In reviewing a family court order awarding custody, “[w]e are ‘guided by several principles.’”  Davis v. Davis, 356 S.C. 132, 135, 588 S.E.2d 102, 103 (2003).  “First, an appellate court may find facts in accordance with its own view of the preponderance of the evidence.Id. Second, the appellate court need not disregard the family court’s findings or ignore the fact the family court judge observed the witnesses and was in a better position to judge their credibility.  “This degree of deference is ‘especially true in cases involving the welfare and best interests of children.’”  Id. (quoting Dixon v. Dixon, 336 S.C. 260, 262-63, 519 S.E.2d 357, 358-59 (Ct. App. 1999)).  “Third, ‘[t]he welfare of the child and what is in his/her best interest is the primary, paramount and controlling consideration of the court in all child custody controversies.’”  Id. at 135, 588 S.E.2d at 103-104 (quoting Cook v. Cobb, 271 S.C. 136, 140, 245 S.E.2d 612, 614 (1978)).

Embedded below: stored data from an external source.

(** The save of one entry of the pair list. *)
Lemma save_entry_run (p : RegPair) (spOffset spDelta : Z) (n : label) :
  pairShape p ->
  0 <= spOffset -> spOffset + REGSIZE_BYTES * Z.of_nat (length (regsOfPair p)) <= 520 ->
  spDelta <= 0 -> Z.rem spDelta 16 = 0 -> - 2 ^ 32 < spDelta ->
  (spDelta <> 0 -> useSaveNextPair p = false) ->
  exists t,
    (if negb (reg2 p =? REG_NA)%N then
       genPrologSaveRegPair compReloc (reg1 p) (reg2 p) spOffset spDelta
         (useSaveNextPair p) REG_IP0 None >>
       ret (s32 (spOffset + 2 * REGSIZE_BYTES))
     else
       genPrologSaveReg compReloc (reg1 p) spOffset spDelta REG_IP0 None >>
       ret (s32 (spOffset + REGSIZE_BYTES))) n
    = Some (spOffset + REGSIZE_BYTES * Z.of_nat (length (regsOfPair p)), t, n)
    /\ storeSlots t = slotsFrom spOffset (regsOfPair p)
    /\ unwindStack t = - spDelta.
Proof.
  intros (Hr1 & Hsh) Hoff Hend Hd Hrem Hlo Hmark.
  assert (Hip : REG_IP0 <> REG_SPBASE /\ REG_IP0 <> REG_NA
                /\ genIsValidFloatReg REG_IP0 = false)
    by (repeat split; discriminate).
  destruct Hip as (Hip1 & Hip2 & Hip3).
  unfold regsOfPair in *.
  destruct (reg2 p =? REG_NA)%N eqn:Hna; cbn [negb]; cbv iota.
  - (* a lone register *)
    simpl length in *. unfold REGSIZE_BYTES in *.
    rewrite s32_small by (unfold in_s32; lia).
    replace (spOffset + 8 * Z.of_nat 1) with (spOffset + 8) in * by lia.
    destruct (Z.eq_dec spDelta 0) as [->|Hnz].
    + eexists. split; [|split].
      * unfold genPrologSaveReg.
        apply Z.leb_le in Hoff. rewrite Hoff. reflexivity.
      * unfold storeSlots. simpl. reflexivity.
      * reflexivity.
    + unfold bind at 1.
      rewrite (genPrologSaveReg_run compReloc (reg1 p) spOffset spDelta
                 REG_IP0 None n Hoff ltac:(lia) Hrem).
      destruct ((spOffset =? 0) && (-256 <=? spDelta)) eqn:Hfold.
      * apply andb_true_iff in Hfold as [H0 _]. apply Z.eqb_eq in H0.
        subst spOffset. simpl.
        eexists. split; [reflexivity|]. unfold storeSlots, unwindStack.
        simpl. split; [reflexivity|lia].
      * destruct (genStackPointerAdjustment_measures spDelta REG_IP0 None n
                    ltac:(lia) Hip1 Hip2 Hip3)
          as (q & adj & Hadj & Hs & _ & Hu).
        rewrite Hadj. simpl.
        eexists. split; [reflexivity|].
        rewrite app_nil_r, storeSlots_app, unwindStack_app, Hs, Hu.
        unfold storeSlots, unwindStack. simpl. split; [reflexivity|lia].
  - (* a pair *)
    apply N.eqb_neq in Hna.
    destruct Hsh as [Hsh|(_ & _ & Hcls)]; [contradiction|].
    simpl length in *. unfold REGSIZE_BYTES in *.
    rewrite s32_small by (unfold in_s32; lia).
    replace (spOffset + 8 * Z.of_nat 2) with (spOffset + 2 * 8) in * by lia.
    destruct (Z.eq_dec spDelta 0) as [->|Hnz].
    + assert (H504 : (spOffset <=? 504) = true) by (apply Z.leb_le; lia).
      apply Z.leb_le in Hoff.
      destruct (useSaveNextPair p); (eexists; split; [|split]);
        try (unfold genPrologSaveRegPair;
             rewrite Hoff, Hcls, Bool.eqb_reflx;
             unfold bind, assert, ret, emit, unwind, tell; simpl;
             rewrite H504; simpl; reflexivity);
        reflexivity.
    + rewrite (Hmark Hnz). unfold bind at 1.
      rewrite (genPrologSaveRegPair_run compReloc (reg1 p) (reg2 p) spOffset
                 spDelta REG_IP0 None n Hoff ltac:(lia) Hrem Hcls).
      destruct ((spOffset =? 0) && (-512 <=? spDelta)) eqn:Hfold.
      * apply andb_true_iff in Hfold as [H0 _]. apply Z.eqb_eq in H0.
        subst spOffset. simpl.
        eexists. split; [reflexivity|]. unfold storeSlots, unwindStack.
        simpl. split; [reflexivity|lia].
      * destruct (genStackPointerAdjustment_measures spDelta REG_IP0 None n
                    ltac:(lia) Hip1 Hip2 Hip3)
          as (q & adj & Hadj & Hs & _ & Hu).
        rewrite Hadj.
        assert (H504 : (spOffset <=? 504) = true) by (apply Z.leb_le; lia).
        rewrite H504. simpl.
        eexists. split; [reflexivity|].
        rewrite app_nil_r, storeSlots_app, unwindStack_app, Hs, Hu.
        unfold storeSlots, unwindStack. simpl. split; [reflexivity|lia].
Qed.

The family court temporarily awarded custody to wife after the first three days of testimony on May 28, 2003, July 28, 2003, and August 5, 2003.  The court expressed concern that school was about to begin, and the children needed stability for the upcoming year.  At that time, most of the parties’ witnesses had testified, including a counselor, numerous teachers and school officials, and husband.  The guardian had submitted a detailed report and actively participated in the hearings.  The only remaining witnesses were the guardian and wife.  The guardian’s initial report favored custody with wife.  The school officials and guardian indicated husband suffered from anger and control issues, and the court temporarily suspended husband’s visitation.  The guardian testified the final day, stating the children seemed to be faring well in California, and her opinion had not changed.

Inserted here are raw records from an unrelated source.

(** * Evidence extractor of the HTA automation project

    A shallow embedding of [extract_relevant_data], [extract_percentage] and
    [extract_cost] of [literature_search.py], with the parts of the Python
    runtime they rest on: dictionaries, truthiness, [str.lower], the [in]
    substring test and [re.findall] for the two patterns of the module. *)

From Stdlib Require Import NArith ZArith Ascii String.
From stdpp Require Import gmap strings list fin_maps.

Local Open Scope string_scope.
Local Open Scope list_scope.

(** ** Text

    A Python [str] is a sequence of Unicode code points.  Dictionary keys and
    the project type are only ever compared for equality with literals of
    the module, so they are kept as Rocq strings. *)

Definition str := list N.

Definition cps (s : string) : str := map N_of_ascii (list_ascii_of_string s).

(** [needle in hay] on strings. *)
Fixpoint starts_with (needle hay : str) : bool :=
  match needle, hay with
  | [], _ => true
  | _ :: _, [] => false
  | x :: needle', y :: hay' => N.eqb x y && starts_with needle' hay'
  end.

Fixpoint contains (needle hay : str) : bool :=
  starts_with needle hay ||
  match hay with
  | [] => false
  | _ :: hay' => contains needle hay'
  end.

(** [s.replace(c, '')] for a one-character [c]. *)
Definition remove_char (c : N) (s : str) : str :=
  List.filter (fun x => negb (N.eqb x c)) s.

(** ** Values, dictionaries and exceptions *)

Inductive pyval : Type :=
| PNone
| PStr (s : str)
| PInt (z : Z).

Definition truthy (v : pyval) : bool :=
  match v with
  | PNone => false
  | PStr [] => false
  | PStr (_ :: _) => true
  | PInt z => negb (Z.eqb z 0)
  end.

(** [v or w] *)
Definition py_or (v w : pyval) : pyval := if truthy v then v else w.

(** [d.get(k)] *)
Definition dict_get (d : gmap string pyval) (k : string) : pyval :=
  match d !! k with
  | Some v => v
  | None => PNone
  end.

Inductive exn : Type :=
| AttributeError.

Inductive result (A : Type) : Type :=
| Ok (a : A)
| Raise (e : exn).
Arguments Ok {A} a.
Arguments Raise {A} e.

Definition bind {A B : Type} (m : result A) (f : A -> result B) : result B :=
  match m with
  | Ok a => f a
  | Raise e => Raise e
  end.

Notation "'try' x ':=' m 'in' k" := (bind m (fun x => k))
  (at level 10, x name, m at level 100, k at level 200).

(** The [for] loop over a list whose body may raise. *)
Fixpoint for_each {A S : Type} (body : S -> A -> result S) (xs : list A) (st : S)
  : result S :=
  match xs with
  | [] => Ok st
  | x :: xs' => try st' := body st x in for_each body xs' st'
  end.

(** ** Regular expressions

    The fragment of Python's [re] syntax the module uses, and a backtracking
    matcher that tries the alternatives in the order [re] does: a greedy
    repetition iterates before it stops, an optional part is tried before it
    is skipped. *)

Inductive regex : Type :=
| Chr (c : N)
| Cls (cs : list N)
| Dig
| Cat (r1 r2 : regex)
| Star (r : regex)
| Plus (r : regex)
| Opt (r : regex)
| Grp (r : regex).

(** What a match attempt yields: the text left after the match and the text
    of group 1, when it took part. *)
Definition outcome : Type := str * option str.
Definition kont : Type := str -> option str -> option outcome.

The court stated it had “never heard teachers and school officials who were as emphatic as witnesses.”  The court considered the many confrontations between husband and school personnel in which husband expressed dissatisfaction with school policy involving the children.  The court also noted that even after two years, the children had few friends in Aiken.  Finally, the court considered the guardian’s experience, qualifications, and conclusions.  The court ordered custody to remain with wife in California, and required husband to complete anger management and parenting skills classes prior to receiving unsupervised visitation.  After review of the record, we find no error.  The court’s paramount concern in determining custody issues is to protect the best interest of the children.  The preponderance of the evidence demonstrates that it is in the children’s best interest to be with wife.

Guardian ad litem Fees

Husband finally argues the guardian failed to be impartial and submitted exorbitant fees.  We find no reversible error.

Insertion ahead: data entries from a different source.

(** * Charisma: a shallow embedding of [src/charisma.js]

    The program is an interactive menu loop around a handful of small
    functions: a filename derivation, a formatter probe, a JSON history
    file, a gist upload.  The functions are embedded one by one, under
    the names of the source; the body of the loop in [main] is
    [iteration], and its code-generating branch is [newCode].

    What the program does to the outside (files, terminal, child
    processes, network) is threaded through an explicit [World]; what
    the outside answers (keys and lines typed, exit statuses, responses,
    the clock) is read from a script of events.  A computation returns,
    throws, or is followed no further: it waits for an answer that the
    script does not hold, or met a value that the model does not hold.

    Conventions of the model:
    - a string is a sequence of code units, kept below 256 (one [ascii]
      per unit); text of the source outside that range is only printed,
      and is carried as its UTF-8 bytes.  The derivation of the file
      name is also given for a prompt of any code units
      ([Units.getFilename]), where it differs from what the
      specification says;
    - the file system maps a path, as the program passes it, to the
      text of the file; a write fails when the file name is longer than
      the system allows;
    - [JSON.parse] and [JSON.stringify], built-ins of the language, are
      modelled for the values a JSON text can hold, numbers by their
      lexeme.  A text that escapes a code unit of 256 or more is JSON
      ([JSON.valid]) with a value that the model does not hold. *)

From Stdlib Require Import ZArith Lia Ascii String.
From stdpp Require Import base option list strings gmap pretty.

Set Warnings "-register-all".

Open Scope string_scope.
Open Scope list_scope.

(** ** Strings as the built-ins of the language treat them *)

Module Str.

Definition code (c : ascii) : N := N_of_ascii c.

Definition between (lo hi : N) (c : ascii) : bool :=
  ((lo <=? code c) && (code c <=? hi))%N.

Definition is_digit : ascii -> bool := between 48 57.
Definition is_lower : ascii -> bool := between 97 122.
Definition is_upper : ascii -> bool := between 65 90.

(** [String.prototype.toLowerCase], one code unit at a time.  Below 256
    the upper-case letters are A-Z and the range U+00C0..U+00DE without
    the multiplication sign U+00D7; each maps to the unit 32 above. *)
Definition lower_char (c : ascii) : ascii :=
  if is_upper c || (between 192 222 c && negb (code c =? 215)%N)
  then ascii_of_N (code c + 32)
  else c.

Fixpoint map (f : ascii -> ascii) (s : string) : string :=
  match s with
  | EmptyString => EmptyString
  | String c s' => String (f c) (map f s')
  end.

Definition toLowerCase (s : string) : string := map lower_char s.

(** [s.replace(re, by)] for a global regular expression [re] that is a
    single character class: every code unit in the class is replaced. *)
Fixpoint replace (class : ascii -> bool) (by_ : string) (s : string) : string :=
  match s with
  | EmptyString => EmptyString
  | String c s' =>
      (if class c then by_ else String c EmptyString) +:+ replace class by_ s'
  end.

Fixpoint forallb (p : ascii -> bool) (s : string) : bool :=
  match s with
  | EmptyString => true
  | String c s' => p c && forallb p s'
  end.

(** White space and line terminators of [String.prototype.trim] below
    256: TAB, LF, VT, FF, CR, SPACE and NBSP. *)
Definition is_space (c : ascii) : bool :=
  between 9 13 c || (code c =? 32)%N || (code c =? 160)%N.

Fixpoint trimStart (s : string) : string :=
  match s with
  | EmptyString => EmptyString
  | String c s' => if is_space c then trimStart s' else s
  end.

Fixpoint trimEnd (s : string) : string :=
  match s with
  | EmptyString => EmptyString
  | String c s' =>
      match trimEnd s' with
      | EmptyString => if is_space c then EmptyString else String c EmptyString
      | t => String c t
      end
  end.

Definition trim (s : string) : string := trimEnd (trimStart s).

(** [s.split(' ')[0]]: the text before the first space. *)
Fixpoint first_word (s : string) : string :=
  match s with
  | EmptyString => EmptyString
  | String c s' => if (code c =? 32)%N then EmptyString else String c (first_word s')
  end.

(** [sep.join(l)] *)
Fixpoint join (sep : string) (l : list string) : string :=
  match l with
  | [] => ""
  | [x] => x
  | x :: l' => x +:+ sep +:+ join sep l'
  end.

(** The code units of a text, as numbers. *)
Fixpoint units (s : string) : list N :=
  match s with
  | EmptyString => []
  | String c s' => code c :: units s'
  end.

End Str.

(** ** Regular expressions of the source *)

(** [/[^a-z0-9]/gi]: with the [i] flag and without [u], a code unit is in
    the negated class unless it is an ASCII letter of either case or a
    digit. *)
Definition re_not_alnum_i (c : ascii) : bool :=
  negb (Str.is_lower c || Str.is_upper c || Str.is_digit c).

The guardian’s report listed over twenty individuals she had interviewed and her supplemental report included follow-up with the children’s California counselor.  One of the primary functions of a guardian, in a case of this type, is to make recommendations to the court as to custody and other issues.  Just because a guardian comes down on the side of one party or the other does not, in and of itself, indicate a lack of impartiality.  As an indication of the guardian’s impartiality, she recommended a consultant to perform testing who thereafter disagreed with her by indicating he thought custody should remain with husband.  The guardian concluded both parents loved the children and were able to meet their basic physical needs.  We find no evidence the guardian failed to exercise independent, impartial judgment.

We likewise find support in the record justifying the guardian’s fees.  An award of guardian fees is within the discretion of the family court.  Shirley v. Shirley, 342 S.C. 324, 341, 536 S.E.2d 427, 436 (Ct. App. 2000).  The court ordered each party to pay one-half of the guardian’s total fees of $7,071.36.  We find the guardian expended a substantial amount of time in interviewing witnesses and preparing for and participating in the hearings.  The fees are reasonable considering the complexities of the case.  Accordingly, we find no error.

AFFIRMED.

STILWELL, SHORT, and WILLIAMS, JJ., concur.


[1] We decide this case without oral argument pursuant to Rule 215, SCACR.

[2] We consolidate several of husband’s issues on appeal.